The Great Depression and the deflationary crash of 1929 through 1933. The New Deal recovery and the premature tightening of 1937. The wartime market of 1939 through 1945, with its fixed rates and capital controls. The post-war boom of 1945 through 1966. The stagflation of 1966 through 1982. The Volcker disinflation of 1979 through 1982, with short rates above twenty percent. The secular bull of 1982 through 2000. Black Monday of October 1987. The Japan bubble and its subsequent fourteen-year unwind. The dot-com mania and its aftermath. The Great Financial Crisis of 2007 through 2009. The Eurozone sovereign debt episode. The zero-interest-rate regime of 2009 through 2022. The 2022 simultaneous stock-bond decline. And the current rate normalization cycle.

That is fifteen distinct environments. A strategy that works in ten of them has a defensible claim to regime robustness. A strategy that works only in the last one is indistinguishable from a strategy that was curve-fit on its own training set.

Why This Is Not Done

If the data is free and the methodology is understood, why does most quant research still train on five years and call it sufficient? Three reasons.

First, short windows produce better-looking backtest plots. A strategy trained and tested on 2015 through 2024 will show a cleaner equity curve than one tested across the Great Depression, because the underlying market environment was less variable. The clean plot is more persuasive in pitch meetings and internal reviews, even when it is less informative about forward risk.

Second, short windows permit higher model complexity without triggering obvious overfitting alarms. A model with twenty features and five hyperparameters will overfit embarrassingly on thirty years of data but can appear to generalize on seven. Shorter windows give researchers more degrees of freedom to tune, and that freedom is frequently interpreted as signal.

Third, long historical data requires engineering effort that most quant teams deprioritize.
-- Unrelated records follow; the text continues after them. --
(* ===== verification/CapabilityUse.v ===== *)
(** * Brokers that lease a capability use

    What the file mutation, credential and package install brokers share: the loop of
    their [_capability_still_active], the ALLOW decisions a capability broker has on
    record ([admitted]), and the book of one-time leases they keep. *)
From stdpp Require Import gmap.
From S2P Require Import Prelude PyStr Json Digest Contracts CapabilityBroker BrokerInterface Mediation.
#[local] Open Scope Z_scope.

(** ** [for item in state["capabilities"]: ...] *)
Fixpoint listed_active (capability_id : string) (now : Z) (items : list json) : result bool :=
  match items with
  | [] => Ok false
  | JObj item :: rest =>
      id ← dict_item item "capability_id";
      if is_str id capability_id then
        status ← dict_item item "status";
        if is_str status "active" then
          expires ← dict_item item "expires_at_unix";
          py_lt (JInt now) expires
        else Ok false
      else listed_active capability_id now rest
  | _ :: _ => fail TypeError "capability item"
  end.

(** An [int | None] in a document. *)
Definition jopt_int (o : option Z) : json := match o with Some n => JInt n | None => JNull end.

(** ** The scopes these brokers request *)

(** A key whose value [validate_scope] keeps as it is: a string or an array of one. *)
Definition plain_entry (kv : string * json) : Prop :=
  mem (fst kv) ["repository"; "domains"; "ports"; "max_children"] = false
  /\ exists s, snd kv = JStr s \/ snd kv = jstrs [s].

Lemma plain_entry_kept kv w : plain_entry kv -> scope_item (fst kv) (snd kv) = Ok w -> w = snd kv.
Proof.
  destruct kv as [k v]. cbn [fst snd]. intros [Hk (s & Hv)] H. cbn [fst snd] in *. unfold scope_item in H.
  cbn [mem existsb] in Hk. rewrite !orb_false_iff in Hk. destruct Hk as (H1 & H2 & H3 & H4 & _).
  rewrite H1, H2, H3, H4 in H. destruct Hv as [-> | ->].
  - py_inv. unfold _string in Hx. destruct (_ || _); [done|]. by injection Hx as ->.
  - cbn [jstrs map] in H. py_inv. cbn [map_r] in Hx. py_inv. unfold _string in Hx1.
    destruct (_ || _); [done|]. by injection Hx1 as ->.
Qed.

Lemma plain_scope t rs scope : Forall plain_entry rs -> validate_scope t (JObj rs) = Ok scope ->
  scope = sorted_on fst rs.
Proof.
  intros Hp. unfold validate_scope. cbn [_mapping]. rewrite bind_Ok. destruct (allowed_by_type t); [|done].
  cbv zeta. intros H. py_inv. f_equal.
  match goal with Hm : map_r _ _ = Ok ?l |- _ => apply map_r_ok in Hm; rename Hm into Hl; clear - Hp Hl end.
  induction Hl as [|kv kv' l l' Hkv Hl IH]; [done|]. apply Forall_cons in Hp as [Hp1 Hp].
  f_equal; [|by apply IH]. py_inv. apply plain_entry_kept in Hx; [|done]. subst. by destruct kv.
Qed.

Section use.
Context {hash : Digest}.

Definition still_active (b : CapabilityBroker) (capability_id : string) (now : Z) : result bool :=
  capabilities ← dict_item (CapabilityBroker.state_document b) "capabilities";
  match capabilities with
  | JList items => listed_active capability_id now items
  | _ => fail TypeError "capabilities"
  end.

(** The stored capability is active and not expired. *)
Definition active_at (now : Z) (s : _State) : bool :=
  bool_decide (cs_status s = Active) && (now <? cc_expires_at_unix (cs_contract s)).

Lemma listed_active_entries id now l :
  listed_active id now (map (fun p => JObj (capability_entry (fst p) (snd p))) l)
  = Ok (match List.find (fun p => String.eqb (fst p) id) l with
        | Some p => active_at now (snd p)
        | None => false
        end).
Proof.
  induction l as [|[k s] l IH]; [done|]. cbn [map listed_active List.find fst snd].
  change (dict_item (capability_entry k s) "capability_id") with (Ok (JStr k)). rewrite bind_Ok.
  cbn [is_str]. destruct (String.eqb k id); [|exact IH].
  change (dict_item (capability_entry k s) "status") with (Ok (JStr (status_str (cs_status s)))).
  rewrite bind_Ok. unfold active_at. cbn [snd]. by destruct (cs_status s).
Qed.

Lemma find_lookup {A} (m : gmap string A) id :
  snd <$> List.find (fun p => String.eqb (fst p) id) (sorted_on fst (map_to_list m)) = m !! id.
Proof.
  destruct (List.find _ _) as [[k s]|] eqn:Hf; cbn.
  - apply find_some in Hf as [Hin Hk%String.eqb_eq]. cbn in Hk. subst k.
    apply list_elem_of_In in Hin. rewrite elem_of_sorted_on in Hin. symmetry. by apply elem_of_map_to_list.
  - destruct (m !! id) as [s|] eqn:Hs; [|done]. exfalso.
    apply elem_of_map_to_list in Hs. rewrite <- (elem_of_sorted_on fst), list_elem_of_In in Hs.
    pose proof (find_none _ _ Hf _ Hs) as Hne. cbn in Hne. by rewrite String.eqb_refl in Hne.
Qed.

(** The loop decides whether the stored capability is active and not expired. *)
Lemma still_active_exact b id now :
  still_active b id now = Ok (from_option (active_at now) false (cb_states b !! id)).
Proof.
  unfold still_active, CapabilityBroker.state_document.
  match goal with |- context [dict_item (seal _ (?a :: ?b :: ?c :: ?d :: ?e :: (?k, ?l) :: _)) _] =>
    change (dict_item (seal _ _) "capabilities") with (Ok l) end.
  rewrite bind_Ok, listed_active_entries, <- find_lookup. by destruct (List.find _ _).
Qed.

Lemma active_exact b id now : from_option (active_at now) false (cb_states b !! id) = true
  <-> exists s, cb_states b !! id = Some s /\ cs_status s = Active /\ now < cc_expires_at_unix (cs_contract s).
Proof.
  split.
  - destruct (cb_states b !! id) as [s|]; [|done]. cbn. unfold active_at.
    rewrite andb_true_iff, bool_decide_eq_true, Z.ltb_lt. intros []. by exists s.
  - intros (s & -> & Ha & Ht). cbn. unfold active_at. rewrite Ha. by apply Z.ltb_lt.
Qed.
Loading Shiller’s CSV is trivial. Integrating it into a unified pipeline alongside French’s factor data, FRED macro series, and NBER regime labels, then aligning their frequencies, handling forward-fills correctly, and maintaining the pipeline as sources update — that is a multi-week engineering project. It is not the kind of work that produces a weekly dashboard for the PM to look at. So it does not get done.

The Conclusion

A systematic strategy is only as robust as the worst environment it has been tested against. If the worst environment in its training data is 2015, the strategy’s actual robustness is approximately “optimized for 2015.” If the worst environment is 1929, the strategy has been stress-tested against an environment that is almost guaranteed to exceed anything it will face in production.

The decision to use long historical data is not a technical one. It is a methodological commitment that protects the people whose capital is at stake. A strategy that cannot survive 1973 has no business managing money in 2026, because the 2026 version of 1973 is always closer than anyone thinks.


OVRWCH’s research and validation framework uses the longest available historical window for every asset class it tracks. No strategy enters production without demonstrating positive risk-adjusted return across the majority of the regime epochs documented above. Specific minimum window requirements are proprietary.